(Stored data entries)
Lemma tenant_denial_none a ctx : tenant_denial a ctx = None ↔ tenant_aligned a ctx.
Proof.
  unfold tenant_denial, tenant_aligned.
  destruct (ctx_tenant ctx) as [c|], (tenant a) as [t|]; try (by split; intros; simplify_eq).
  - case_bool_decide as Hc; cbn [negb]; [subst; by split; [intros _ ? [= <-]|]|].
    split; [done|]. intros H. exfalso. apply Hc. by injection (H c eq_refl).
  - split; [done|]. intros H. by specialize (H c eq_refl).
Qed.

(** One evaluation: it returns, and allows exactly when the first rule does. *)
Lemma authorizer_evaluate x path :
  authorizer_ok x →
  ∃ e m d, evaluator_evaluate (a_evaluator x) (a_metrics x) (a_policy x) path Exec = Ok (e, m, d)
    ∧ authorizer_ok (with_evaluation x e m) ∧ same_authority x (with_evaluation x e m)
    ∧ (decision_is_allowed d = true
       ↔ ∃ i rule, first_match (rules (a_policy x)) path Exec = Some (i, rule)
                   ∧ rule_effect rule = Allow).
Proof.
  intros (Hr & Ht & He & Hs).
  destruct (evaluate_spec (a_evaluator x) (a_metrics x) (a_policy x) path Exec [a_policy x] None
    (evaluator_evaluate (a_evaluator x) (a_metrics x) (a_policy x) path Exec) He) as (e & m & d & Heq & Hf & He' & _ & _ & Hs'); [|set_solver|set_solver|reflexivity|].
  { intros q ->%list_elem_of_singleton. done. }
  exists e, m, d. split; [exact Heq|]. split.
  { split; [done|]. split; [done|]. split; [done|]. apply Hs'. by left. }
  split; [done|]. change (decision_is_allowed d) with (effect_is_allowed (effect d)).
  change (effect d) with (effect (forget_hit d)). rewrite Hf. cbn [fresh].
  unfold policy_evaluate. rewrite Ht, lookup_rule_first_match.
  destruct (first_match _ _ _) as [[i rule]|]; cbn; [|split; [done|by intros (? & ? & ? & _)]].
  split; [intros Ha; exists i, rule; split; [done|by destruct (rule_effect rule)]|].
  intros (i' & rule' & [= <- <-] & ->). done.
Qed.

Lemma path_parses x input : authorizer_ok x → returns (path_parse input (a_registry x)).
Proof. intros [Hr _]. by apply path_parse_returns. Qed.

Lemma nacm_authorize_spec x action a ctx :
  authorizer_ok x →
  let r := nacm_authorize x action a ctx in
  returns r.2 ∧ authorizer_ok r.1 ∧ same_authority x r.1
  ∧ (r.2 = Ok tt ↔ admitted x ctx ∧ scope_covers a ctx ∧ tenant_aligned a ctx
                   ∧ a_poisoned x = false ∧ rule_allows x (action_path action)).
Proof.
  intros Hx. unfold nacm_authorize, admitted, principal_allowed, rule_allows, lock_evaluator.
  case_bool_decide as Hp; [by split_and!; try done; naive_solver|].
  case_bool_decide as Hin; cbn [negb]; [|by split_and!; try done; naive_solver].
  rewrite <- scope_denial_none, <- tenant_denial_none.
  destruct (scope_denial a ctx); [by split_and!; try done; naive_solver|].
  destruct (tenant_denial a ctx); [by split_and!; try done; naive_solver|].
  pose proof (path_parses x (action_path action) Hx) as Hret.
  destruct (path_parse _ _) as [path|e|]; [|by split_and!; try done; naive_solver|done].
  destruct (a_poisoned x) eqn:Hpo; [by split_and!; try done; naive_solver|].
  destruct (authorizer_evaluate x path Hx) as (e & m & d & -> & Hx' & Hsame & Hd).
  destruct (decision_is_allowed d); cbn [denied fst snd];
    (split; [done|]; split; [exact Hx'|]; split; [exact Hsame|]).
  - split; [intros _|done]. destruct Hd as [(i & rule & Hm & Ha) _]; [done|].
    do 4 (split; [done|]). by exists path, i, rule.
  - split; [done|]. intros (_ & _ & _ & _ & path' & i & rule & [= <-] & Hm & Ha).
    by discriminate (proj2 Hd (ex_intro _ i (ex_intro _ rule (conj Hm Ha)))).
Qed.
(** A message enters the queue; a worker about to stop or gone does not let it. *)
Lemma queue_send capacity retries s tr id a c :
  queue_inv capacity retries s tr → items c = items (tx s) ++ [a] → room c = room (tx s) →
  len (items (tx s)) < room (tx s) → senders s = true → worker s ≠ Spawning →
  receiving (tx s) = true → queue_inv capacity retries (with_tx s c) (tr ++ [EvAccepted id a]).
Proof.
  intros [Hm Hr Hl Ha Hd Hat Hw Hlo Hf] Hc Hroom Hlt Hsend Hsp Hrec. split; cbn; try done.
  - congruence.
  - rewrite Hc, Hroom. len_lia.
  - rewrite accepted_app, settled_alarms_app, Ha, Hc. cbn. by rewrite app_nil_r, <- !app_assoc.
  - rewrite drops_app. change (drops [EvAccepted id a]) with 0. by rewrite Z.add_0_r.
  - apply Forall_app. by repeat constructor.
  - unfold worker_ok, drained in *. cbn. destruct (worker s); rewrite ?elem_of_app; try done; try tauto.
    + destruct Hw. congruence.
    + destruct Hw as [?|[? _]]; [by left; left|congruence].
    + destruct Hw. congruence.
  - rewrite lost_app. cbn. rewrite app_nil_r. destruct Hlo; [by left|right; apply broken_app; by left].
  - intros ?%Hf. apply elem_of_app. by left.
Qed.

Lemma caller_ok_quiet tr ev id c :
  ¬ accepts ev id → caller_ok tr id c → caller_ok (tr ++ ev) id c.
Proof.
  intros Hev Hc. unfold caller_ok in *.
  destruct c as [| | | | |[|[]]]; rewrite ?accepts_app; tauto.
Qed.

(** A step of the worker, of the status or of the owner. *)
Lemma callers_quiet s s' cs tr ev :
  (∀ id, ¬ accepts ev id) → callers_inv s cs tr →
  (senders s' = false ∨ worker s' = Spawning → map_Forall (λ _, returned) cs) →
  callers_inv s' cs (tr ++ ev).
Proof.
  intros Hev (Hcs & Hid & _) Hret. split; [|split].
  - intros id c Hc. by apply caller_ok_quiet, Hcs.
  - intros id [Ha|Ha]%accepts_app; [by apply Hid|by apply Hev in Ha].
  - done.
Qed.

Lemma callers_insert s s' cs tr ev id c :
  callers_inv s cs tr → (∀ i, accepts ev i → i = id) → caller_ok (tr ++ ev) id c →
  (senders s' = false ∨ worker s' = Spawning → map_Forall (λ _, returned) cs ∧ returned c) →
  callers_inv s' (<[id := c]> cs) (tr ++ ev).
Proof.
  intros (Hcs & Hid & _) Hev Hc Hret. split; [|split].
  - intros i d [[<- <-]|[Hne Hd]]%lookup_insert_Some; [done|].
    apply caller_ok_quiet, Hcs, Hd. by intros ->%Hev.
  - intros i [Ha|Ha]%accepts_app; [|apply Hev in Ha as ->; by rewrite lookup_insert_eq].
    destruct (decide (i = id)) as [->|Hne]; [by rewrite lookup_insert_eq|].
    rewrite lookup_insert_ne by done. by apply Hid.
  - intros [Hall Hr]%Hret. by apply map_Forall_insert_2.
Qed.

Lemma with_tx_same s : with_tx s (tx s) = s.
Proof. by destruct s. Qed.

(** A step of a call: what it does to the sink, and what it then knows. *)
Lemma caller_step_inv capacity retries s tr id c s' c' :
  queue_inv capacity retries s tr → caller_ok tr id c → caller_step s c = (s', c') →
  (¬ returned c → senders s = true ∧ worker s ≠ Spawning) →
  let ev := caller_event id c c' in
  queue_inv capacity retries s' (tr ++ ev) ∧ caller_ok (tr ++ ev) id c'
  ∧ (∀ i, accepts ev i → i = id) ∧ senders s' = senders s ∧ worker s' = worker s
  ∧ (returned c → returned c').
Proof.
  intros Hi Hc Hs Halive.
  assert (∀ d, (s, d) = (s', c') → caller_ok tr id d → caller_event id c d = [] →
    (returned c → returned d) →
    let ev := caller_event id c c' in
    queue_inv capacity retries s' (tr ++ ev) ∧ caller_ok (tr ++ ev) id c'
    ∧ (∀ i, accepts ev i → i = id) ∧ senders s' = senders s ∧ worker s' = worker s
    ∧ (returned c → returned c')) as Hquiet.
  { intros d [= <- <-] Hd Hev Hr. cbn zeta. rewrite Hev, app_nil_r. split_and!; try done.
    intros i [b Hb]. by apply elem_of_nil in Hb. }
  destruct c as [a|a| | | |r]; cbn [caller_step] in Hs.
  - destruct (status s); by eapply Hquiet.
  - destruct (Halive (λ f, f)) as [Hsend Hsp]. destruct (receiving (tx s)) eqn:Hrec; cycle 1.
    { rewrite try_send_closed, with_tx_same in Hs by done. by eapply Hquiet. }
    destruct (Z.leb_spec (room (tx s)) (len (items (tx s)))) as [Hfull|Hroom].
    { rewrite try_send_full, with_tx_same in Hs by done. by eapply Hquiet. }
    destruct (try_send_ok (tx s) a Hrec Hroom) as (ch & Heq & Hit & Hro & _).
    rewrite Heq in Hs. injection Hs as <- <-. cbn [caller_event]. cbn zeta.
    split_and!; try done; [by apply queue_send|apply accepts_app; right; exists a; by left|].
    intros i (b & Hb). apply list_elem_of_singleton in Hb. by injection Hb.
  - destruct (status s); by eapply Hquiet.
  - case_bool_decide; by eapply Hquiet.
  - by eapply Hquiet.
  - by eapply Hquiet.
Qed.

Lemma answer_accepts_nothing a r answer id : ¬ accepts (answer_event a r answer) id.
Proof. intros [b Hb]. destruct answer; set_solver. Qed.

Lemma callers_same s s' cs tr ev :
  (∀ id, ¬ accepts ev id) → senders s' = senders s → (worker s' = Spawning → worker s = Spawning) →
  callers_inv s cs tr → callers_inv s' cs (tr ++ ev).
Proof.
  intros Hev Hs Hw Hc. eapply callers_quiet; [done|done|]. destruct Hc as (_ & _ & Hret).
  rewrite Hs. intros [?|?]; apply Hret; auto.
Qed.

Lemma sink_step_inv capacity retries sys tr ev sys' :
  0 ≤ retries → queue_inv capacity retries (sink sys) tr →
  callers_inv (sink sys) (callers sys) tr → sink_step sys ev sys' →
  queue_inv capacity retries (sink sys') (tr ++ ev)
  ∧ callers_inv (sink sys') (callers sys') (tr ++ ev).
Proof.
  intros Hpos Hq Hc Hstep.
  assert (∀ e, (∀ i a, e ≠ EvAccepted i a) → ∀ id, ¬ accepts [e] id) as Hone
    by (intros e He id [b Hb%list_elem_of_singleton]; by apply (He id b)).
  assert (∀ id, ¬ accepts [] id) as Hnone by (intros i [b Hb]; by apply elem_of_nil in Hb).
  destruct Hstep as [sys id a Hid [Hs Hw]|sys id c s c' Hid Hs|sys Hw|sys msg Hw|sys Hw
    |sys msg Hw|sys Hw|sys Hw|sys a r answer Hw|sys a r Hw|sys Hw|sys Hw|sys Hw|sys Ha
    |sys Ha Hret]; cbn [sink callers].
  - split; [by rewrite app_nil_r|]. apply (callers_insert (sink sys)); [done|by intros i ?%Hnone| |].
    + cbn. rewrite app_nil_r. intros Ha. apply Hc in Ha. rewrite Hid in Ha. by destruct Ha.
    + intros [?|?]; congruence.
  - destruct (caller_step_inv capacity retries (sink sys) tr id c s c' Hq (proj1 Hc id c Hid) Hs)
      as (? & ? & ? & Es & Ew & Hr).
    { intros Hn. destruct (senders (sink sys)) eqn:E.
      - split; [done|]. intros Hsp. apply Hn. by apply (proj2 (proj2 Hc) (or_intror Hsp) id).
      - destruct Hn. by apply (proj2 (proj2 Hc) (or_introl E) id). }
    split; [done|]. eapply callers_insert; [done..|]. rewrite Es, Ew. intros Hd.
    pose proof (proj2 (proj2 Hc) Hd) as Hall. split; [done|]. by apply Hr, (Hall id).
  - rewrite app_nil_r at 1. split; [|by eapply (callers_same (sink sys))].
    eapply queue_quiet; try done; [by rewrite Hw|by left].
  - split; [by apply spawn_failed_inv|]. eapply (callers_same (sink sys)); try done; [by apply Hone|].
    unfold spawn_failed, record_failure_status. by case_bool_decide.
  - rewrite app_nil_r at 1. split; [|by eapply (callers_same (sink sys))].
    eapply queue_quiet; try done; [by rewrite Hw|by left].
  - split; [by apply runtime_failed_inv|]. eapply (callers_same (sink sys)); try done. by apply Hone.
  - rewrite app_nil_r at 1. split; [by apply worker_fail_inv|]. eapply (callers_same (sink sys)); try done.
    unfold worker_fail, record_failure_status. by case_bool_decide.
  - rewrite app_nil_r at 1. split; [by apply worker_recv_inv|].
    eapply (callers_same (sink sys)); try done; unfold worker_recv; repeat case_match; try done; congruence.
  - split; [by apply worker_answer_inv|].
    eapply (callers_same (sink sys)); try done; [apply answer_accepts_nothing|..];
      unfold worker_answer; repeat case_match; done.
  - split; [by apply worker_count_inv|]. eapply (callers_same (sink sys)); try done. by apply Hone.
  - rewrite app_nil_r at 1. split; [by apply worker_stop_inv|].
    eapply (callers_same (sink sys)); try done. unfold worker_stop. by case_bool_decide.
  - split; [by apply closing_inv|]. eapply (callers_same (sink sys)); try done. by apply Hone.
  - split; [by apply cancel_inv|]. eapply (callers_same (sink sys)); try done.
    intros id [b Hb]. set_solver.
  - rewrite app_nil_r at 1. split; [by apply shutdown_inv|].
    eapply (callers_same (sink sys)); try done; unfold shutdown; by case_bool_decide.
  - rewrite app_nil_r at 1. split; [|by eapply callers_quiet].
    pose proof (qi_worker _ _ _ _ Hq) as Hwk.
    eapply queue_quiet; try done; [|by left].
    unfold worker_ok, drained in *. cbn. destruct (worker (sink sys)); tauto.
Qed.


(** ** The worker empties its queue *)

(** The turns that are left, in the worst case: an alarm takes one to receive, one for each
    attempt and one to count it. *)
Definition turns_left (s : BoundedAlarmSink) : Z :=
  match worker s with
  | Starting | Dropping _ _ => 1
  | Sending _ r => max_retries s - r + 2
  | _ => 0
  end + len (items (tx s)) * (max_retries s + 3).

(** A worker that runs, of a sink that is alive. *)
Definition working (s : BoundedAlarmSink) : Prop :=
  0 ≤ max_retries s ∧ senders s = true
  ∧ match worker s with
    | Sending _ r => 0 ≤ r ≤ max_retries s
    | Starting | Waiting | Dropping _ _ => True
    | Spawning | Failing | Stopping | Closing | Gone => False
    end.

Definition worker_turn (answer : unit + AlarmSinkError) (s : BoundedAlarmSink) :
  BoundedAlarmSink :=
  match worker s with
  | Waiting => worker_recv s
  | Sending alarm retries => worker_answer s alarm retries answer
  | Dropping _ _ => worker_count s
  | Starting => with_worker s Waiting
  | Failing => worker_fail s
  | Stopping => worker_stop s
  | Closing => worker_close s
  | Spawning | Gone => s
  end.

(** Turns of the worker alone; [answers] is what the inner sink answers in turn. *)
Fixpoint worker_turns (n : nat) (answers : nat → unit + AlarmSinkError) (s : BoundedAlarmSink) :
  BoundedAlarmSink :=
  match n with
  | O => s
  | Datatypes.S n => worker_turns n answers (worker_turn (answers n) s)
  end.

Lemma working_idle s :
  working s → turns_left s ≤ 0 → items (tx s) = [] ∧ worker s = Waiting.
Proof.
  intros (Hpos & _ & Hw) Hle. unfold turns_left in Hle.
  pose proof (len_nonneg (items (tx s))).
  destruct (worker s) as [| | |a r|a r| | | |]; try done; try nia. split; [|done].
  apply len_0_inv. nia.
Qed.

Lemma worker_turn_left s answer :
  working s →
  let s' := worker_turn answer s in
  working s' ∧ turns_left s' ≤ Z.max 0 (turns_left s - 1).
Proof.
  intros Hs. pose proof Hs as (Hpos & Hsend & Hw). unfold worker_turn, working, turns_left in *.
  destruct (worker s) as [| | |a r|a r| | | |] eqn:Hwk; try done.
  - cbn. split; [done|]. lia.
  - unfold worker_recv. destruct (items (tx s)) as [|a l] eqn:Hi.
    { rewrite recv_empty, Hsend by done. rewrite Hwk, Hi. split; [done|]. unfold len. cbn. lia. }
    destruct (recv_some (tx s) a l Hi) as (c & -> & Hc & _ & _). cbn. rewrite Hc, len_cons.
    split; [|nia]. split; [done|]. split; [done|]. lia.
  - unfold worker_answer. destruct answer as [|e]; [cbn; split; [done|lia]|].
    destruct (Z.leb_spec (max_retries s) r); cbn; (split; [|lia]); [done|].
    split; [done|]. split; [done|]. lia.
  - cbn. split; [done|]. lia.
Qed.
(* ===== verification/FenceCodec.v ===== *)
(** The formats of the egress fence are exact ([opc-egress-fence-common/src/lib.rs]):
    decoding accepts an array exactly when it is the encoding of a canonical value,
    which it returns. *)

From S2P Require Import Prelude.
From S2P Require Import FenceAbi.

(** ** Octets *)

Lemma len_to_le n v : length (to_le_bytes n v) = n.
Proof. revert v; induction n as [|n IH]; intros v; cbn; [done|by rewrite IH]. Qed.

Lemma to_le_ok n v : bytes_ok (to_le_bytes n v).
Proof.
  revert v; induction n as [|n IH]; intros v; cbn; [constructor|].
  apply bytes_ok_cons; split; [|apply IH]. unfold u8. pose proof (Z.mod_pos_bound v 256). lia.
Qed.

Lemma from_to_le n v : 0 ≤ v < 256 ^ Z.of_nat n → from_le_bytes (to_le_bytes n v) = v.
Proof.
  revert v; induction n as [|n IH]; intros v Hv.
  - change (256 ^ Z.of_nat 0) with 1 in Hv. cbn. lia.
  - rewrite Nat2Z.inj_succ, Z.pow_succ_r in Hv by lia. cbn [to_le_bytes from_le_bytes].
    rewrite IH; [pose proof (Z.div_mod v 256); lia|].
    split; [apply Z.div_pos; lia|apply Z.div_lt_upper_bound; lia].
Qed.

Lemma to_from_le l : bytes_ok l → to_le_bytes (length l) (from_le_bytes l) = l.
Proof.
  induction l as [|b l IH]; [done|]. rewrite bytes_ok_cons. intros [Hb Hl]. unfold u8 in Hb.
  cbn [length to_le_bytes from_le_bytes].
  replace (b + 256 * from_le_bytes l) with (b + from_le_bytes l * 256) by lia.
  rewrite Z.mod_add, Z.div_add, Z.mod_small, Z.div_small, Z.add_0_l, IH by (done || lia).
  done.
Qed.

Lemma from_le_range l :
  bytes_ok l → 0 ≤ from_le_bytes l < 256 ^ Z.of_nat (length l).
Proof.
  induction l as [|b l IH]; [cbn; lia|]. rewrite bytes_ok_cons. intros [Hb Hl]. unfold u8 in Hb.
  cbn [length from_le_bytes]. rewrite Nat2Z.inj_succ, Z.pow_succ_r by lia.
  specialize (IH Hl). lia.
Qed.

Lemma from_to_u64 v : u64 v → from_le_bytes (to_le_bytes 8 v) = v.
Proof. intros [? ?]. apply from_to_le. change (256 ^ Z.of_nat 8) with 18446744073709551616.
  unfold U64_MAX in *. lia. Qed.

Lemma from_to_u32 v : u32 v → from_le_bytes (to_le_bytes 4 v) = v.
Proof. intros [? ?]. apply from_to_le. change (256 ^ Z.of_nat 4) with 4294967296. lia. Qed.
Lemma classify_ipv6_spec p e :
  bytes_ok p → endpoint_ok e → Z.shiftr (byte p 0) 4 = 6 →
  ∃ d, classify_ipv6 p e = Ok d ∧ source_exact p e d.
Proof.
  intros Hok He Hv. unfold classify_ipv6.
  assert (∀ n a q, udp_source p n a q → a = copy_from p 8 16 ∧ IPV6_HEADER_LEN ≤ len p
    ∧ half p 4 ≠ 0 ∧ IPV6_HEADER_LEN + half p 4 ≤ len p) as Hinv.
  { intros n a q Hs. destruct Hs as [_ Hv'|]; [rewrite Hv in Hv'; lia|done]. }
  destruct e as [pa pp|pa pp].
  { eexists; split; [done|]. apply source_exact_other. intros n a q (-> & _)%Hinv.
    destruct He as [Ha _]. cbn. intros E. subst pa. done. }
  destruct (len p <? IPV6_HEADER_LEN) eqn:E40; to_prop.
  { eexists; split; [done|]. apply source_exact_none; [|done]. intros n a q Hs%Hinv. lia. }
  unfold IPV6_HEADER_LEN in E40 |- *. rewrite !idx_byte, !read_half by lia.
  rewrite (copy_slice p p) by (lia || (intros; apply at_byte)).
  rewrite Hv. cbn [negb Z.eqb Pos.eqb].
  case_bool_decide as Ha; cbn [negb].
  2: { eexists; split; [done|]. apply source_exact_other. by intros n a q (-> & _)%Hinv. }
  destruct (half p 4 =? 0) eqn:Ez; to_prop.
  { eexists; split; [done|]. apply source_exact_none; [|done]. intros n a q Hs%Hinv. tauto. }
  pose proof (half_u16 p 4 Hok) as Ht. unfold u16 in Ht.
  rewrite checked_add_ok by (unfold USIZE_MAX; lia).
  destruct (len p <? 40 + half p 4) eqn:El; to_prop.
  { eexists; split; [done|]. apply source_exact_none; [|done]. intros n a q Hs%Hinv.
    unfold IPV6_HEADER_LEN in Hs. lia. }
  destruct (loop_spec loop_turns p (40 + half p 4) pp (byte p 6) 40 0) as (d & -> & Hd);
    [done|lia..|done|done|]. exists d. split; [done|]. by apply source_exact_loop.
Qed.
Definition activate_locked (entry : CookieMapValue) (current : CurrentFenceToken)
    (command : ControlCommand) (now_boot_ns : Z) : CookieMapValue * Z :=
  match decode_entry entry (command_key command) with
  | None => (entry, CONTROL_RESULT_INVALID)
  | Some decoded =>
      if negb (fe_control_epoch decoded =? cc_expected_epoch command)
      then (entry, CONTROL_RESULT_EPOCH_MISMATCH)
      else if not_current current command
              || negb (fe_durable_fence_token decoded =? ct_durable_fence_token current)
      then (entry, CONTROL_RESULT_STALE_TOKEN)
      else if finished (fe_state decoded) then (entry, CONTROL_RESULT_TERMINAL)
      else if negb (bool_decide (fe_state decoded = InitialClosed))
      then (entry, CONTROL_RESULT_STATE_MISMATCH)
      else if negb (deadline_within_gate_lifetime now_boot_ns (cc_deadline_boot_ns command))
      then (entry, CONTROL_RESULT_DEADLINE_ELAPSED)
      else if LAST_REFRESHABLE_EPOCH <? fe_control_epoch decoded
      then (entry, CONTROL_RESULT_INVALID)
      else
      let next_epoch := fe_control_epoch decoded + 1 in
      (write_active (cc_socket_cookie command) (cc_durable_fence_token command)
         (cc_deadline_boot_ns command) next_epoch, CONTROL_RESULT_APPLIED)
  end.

**Problem to solve**
Where a line in the records above contains the word "Hroom", copy that line.

**Result of this task**
  intros [Hm Hr Hl Ha Hd Hat Hw Hlo Hf] Hc Hroom Hlt Hsend Hsp Hrec. split; cbn; try done.
  - rewrite Hc, Hroom. len_lia.
    destruct (Z.leb_spec (room (tx s)) (len (items (tx s)))) as [Hfull|Hroom].
    destruct (try_send_ok (tx s) a Hrec Hroom) as (ch & Heq & Hit & Hro & _).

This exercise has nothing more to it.